Start of Data provided

(** X7. While the queue stays empty before the deadline, the loop counts the
    timeouts and logs that no messages are being received at every eleventh
    one in a row: after [n] such passes from the start of a run the counter
    is [n mod 11], the message has been logged [n / 11] times, the loop is
    still running and the inventory is as it was. *)
Theorem test_inventory_idle_logging {I : Type} `{InventoryOps I}
    (previous qsize : Z) (m : manager I) (n : nat) :
  exists m',
    test_inventory previous m (replicate n (Answers false None false qsize))
    = (0, (None, m'))
    /\ inventory m' = inventory m
    /\ empty_counter m' = Z.of_nat n mod 11
    /\ Z.of_nat (debug_logs (events m'))
       = Z.of_nat (debug_logs (events m)) + Z.of_nat n / 11.
Proof.
  unfold test_inventory.
  destruct (idle_passes qsize n (set_empty_counter 0 m))
    as (m' & Hrun & Hinv & Hcount & Hlogs); [simpl; lia|].
  exists m'. split; [by rewrite Hrun|]. done.
Qed.



(** X9. Why a pass ends the loop is decided in a fixed order: a set exit
    signal first, then the deadline, and only for a frame that was added
    before the deadline the completion tests, node set before OTAP before
    frequency; otherwise the loop goes on. *)
Theorem iteration_exit_order {I : Type} `{InventoryOps I}
    (m : manager I) (env : answers) :
  (iteration m env).1
  = if exit_is_set env then Leave Cancelled
    else if out_of_time env then Leave TimedOut
    else match rx_get env with
         | None => Continue
         | Some message =>
             let i := add_all message (inventory m) in
             if is_complete i then Leave Complete
             else if is_otaped i then Leave Otaped
             else if is_frequency_reached i then Leave FrequencyReached
             else Continue
         end.
Proof.
  unfold iteration.
  destruct (exit_is_set env); [done|].
  destruct (rx_get env) as [message|].
  - cbn [emit set_empty_counter set_inventory empty_counter inventory events
         has_storage_queue].
    destruct (has_storage_queue m), (100 <? storage_qsize env),
      (out_of_time env);
      cbn [emit set_empty_counter set_inventory empty_counter inventory events
           has_storage_queue fst]; try done;
      by repeat match goal with
                | |- context [if ?b then _ else _] => destruct b
                end.
  - destruct (out_of_time env), (10 <? _); done.
Qed.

End of Data provided

> Task prompt
Anywhere the listing shows the word "manager", copy the full line.

> Answer section
    (previous qsize : Z) (m : manager I) (n : nat) :
    (m : manager I) (env : answers) :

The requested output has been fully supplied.